Top of RECORDS SHOWN

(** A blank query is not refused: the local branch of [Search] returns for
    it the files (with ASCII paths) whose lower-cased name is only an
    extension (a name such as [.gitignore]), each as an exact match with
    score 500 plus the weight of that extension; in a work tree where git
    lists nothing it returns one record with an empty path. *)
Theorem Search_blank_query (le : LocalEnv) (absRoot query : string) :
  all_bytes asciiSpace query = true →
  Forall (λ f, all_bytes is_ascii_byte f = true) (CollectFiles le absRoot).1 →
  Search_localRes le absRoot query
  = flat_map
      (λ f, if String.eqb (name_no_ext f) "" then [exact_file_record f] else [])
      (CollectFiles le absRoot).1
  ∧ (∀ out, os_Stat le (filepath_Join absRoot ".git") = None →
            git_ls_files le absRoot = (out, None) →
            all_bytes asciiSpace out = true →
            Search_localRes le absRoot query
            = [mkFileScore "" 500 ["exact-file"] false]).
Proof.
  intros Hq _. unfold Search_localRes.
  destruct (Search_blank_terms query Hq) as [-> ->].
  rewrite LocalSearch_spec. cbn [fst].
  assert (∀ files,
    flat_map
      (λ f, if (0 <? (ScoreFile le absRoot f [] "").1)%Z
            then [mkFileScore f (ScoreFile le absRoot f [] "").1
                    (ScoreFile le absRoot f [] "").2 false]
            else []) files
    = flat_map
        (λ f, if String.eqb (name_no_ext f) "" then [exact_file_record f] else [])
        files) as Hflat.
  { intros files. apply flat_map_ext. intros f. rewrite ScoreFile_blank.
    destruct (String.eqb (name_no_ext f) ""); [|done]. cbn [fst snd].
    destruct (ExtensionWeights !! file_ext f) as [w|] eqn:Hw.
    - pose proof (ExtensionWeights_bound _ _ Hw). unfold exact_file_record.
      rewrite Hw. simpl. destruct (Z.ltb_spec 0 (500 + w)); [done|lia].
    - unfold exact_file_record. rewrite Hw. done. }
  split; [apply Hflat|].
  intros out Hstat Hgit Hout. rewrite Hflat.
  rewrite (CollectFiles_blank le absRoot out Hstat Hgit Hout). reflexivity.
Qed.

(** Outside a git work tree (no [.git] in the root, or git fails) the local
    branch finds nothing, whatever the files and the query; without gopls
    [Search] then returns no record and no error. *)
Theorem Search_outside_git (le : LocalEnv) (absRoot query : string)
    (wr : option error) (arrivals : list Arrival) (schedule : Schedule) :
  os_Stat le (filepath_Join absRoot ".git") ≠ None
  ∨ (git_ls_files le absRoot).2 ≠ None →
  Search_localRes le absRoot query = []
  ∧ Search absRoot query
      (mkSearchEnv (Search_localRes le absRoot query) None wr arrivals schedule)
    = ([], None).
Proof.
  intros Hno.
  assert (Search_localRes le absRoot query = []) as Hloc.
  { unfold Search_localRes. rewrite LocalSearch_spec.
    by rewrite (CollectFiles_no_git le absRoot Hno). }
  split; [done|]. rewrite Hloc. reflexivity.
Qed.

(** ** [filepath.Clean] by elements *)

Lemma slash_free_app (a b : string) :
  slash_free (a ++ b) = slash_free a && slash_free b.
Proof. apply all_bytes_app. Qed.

Bottom of RECORDS SHOWN
Top of RECORDS SHOWN

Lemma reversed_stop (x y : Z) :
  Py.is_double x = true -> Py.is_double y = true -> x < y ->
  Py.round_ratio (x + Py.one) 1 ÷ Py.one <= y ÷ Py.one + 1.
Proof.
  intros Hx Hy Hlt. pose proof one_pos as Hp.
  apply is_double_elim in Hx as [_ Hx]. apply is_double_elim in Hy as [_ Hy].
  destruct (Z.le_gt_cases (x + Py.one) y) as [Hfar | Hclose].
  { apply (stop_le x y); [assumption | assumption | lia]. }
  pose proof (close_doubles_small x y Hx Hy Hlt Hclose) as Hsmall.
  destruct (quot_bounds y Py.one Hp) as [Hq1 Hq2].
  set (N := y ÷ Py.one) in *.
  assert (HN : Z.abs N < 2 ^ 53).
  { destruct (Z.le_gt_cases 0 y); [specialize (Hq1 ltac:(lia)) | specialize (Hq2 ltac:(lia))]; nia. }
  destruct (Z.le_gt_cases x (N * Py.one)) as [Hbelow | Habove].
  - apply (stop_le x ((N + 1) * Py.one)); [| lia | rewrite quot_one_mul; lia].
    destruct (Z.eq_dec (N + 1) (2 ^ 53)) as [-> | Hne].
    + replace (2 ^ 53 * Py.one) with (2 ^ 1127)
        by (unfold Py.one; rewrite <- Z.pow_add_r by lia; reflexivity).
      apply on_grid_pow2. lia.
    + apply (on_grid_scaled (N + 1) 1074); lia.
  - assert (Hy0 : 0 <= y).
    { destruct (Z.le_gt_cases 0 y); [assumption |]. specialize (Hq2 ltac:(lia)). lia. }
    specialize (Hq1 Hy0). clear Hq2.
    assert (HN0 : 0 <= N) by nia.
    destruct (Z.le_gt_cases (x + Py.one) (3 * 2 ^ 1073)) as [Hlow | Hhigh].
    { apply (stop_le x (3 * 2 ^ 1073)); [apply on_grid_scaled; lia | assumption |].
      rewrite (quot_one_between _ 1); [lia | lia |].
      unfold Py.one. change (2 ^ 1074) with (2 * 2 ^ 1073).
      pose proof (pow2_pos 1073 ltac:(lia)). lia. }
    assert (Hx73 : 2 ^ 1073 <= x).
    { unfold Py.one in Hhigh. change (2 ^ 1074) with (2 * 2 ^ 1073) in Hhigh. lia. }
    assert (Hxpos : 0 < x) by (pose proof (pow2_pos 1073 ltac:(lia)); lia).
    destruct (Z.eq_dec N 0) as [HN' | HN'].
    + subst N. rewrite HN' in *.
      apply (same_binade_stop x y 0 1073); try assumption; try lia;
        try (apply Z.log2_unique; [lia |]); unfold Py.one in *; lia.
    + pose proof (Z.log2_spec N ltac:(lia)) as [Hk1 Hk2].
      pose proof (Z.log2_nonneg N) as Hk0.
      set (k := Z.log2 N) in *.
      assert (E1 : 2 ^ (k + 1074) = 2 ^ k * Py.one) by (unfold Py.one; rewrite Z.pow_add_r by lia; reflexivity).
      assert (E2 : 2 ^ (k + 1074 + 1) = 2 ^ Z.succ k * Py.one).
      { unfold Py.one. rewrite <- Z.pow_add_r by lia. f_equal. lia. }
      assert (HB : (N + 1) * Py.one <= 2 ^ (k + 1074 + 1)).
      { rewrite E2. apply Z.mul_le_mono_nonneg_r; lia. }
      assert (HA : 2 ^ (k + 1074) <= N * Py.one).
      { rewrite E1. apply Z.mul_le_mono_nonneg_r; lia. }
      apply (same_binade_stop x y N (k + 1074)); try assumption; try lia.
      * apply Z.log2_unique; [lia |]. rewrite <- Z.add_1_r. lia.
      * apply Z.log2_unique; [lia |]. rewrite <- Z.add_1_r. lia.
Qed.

Bottom of RECORDS SHOWN
Top of RECORDS SHOWN

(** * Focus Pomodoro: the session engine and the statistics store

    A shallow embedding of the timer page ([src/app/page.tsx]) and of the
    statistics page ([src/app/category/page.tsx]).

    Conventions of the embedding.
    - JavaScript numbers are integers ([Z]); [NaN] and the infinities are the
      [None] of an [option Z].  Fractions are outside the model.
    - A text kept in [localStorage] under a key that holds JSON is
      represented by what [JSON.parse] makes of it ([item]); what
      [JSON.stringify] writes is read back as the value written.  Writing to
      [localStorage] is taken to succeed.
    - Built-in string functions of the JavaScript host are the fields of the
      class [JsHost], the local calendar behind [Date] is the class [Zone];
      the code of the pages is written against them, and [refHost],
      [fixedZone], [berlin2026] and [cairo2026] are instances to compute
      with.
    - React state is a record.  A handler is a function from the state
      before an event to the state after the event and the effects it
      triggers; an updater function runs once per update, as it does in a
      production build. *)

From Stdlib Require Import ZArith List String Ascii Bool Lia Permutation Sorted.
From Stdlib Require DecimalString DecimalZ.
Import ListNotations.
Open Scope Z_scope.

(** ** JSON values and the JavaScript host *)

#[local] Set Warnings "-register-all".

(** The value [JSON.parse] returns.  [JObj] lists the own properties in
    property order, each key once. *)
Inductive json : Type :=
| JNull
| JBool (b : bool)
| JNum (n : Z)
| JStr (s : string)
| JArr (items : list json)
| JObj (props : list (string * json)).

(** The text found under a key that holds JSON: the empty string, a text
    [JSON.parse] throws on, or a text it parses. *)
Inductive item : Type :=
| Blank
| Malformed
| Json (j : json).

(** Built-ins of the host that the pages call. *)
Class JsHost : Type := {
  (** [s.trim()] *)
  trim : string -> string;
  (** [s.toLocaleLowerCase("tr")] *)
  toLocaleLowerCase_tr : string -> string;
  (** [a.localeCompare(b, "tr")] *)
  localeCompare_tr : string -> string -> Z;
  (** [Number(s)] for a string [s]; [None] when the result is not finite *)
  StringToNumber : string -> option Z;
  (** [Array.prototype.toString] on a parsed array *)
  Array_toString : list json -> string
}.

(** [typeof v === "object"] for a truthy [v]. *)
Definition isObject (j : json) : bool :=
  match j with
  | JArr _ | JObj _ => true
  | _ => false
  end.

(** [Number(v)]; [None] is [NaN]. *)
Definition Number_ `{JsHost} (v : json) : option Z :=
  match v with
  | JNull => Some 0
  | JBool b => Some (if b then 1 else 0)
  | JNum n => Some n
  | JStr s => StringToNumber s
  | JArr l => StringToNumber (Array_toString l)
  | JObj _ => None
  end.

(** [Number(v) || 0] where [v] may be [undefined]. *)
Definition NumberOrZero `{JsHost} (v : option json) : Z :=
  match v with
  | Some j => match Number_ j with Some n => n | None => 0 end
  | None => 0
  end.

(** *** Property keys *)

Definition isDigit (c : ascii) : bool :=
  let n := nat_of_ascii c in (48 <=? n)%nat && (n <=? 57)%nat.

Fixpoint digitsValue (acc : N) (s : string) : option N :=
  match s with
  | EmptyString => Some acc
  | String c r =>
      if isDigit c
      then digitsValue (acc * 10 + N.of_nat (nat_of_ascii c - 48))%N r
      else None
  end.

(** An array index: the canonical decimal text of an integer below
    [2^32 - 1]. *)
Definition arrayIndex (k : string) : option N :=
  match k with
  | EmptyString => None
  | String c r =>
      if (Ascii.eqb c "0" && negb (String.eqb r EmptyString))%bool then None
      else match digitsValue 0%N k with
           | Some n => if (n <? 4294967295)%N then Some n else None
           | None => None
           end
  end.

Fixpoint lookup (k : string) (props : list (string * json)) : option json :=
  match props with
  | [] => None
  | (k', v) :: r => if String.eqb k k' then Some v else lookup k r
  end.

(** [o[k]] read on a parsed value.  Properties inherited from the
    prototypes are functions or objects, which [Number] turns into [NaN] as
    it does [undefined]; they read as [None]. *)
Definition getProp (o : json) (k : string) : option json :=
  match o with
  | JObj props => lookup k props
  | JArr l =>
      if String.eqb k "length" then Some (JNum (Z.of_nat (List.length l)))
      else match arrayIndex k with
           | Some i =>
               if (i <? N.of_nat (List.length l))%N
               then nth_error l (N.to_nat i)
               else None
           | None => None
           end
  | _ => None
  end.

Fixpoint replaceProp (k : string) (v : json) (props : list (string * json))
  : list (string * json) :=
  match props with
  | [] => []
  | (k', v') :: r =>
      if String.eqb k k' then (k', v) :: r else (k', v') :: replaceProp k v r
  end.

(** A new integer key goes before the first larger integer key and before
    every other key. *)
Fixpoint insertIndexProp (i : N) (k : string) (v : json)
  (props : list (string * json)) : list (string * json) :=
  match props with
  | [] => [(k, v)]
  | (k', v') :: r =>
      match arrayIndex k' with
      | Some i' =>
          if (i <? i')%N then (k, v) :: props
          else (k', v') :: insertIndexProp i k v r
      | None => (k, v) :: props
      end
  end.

Bottom of RECORDS SHOWN

What is the number of lines in the listing that hold the word "localStorage"? Say only that number.

2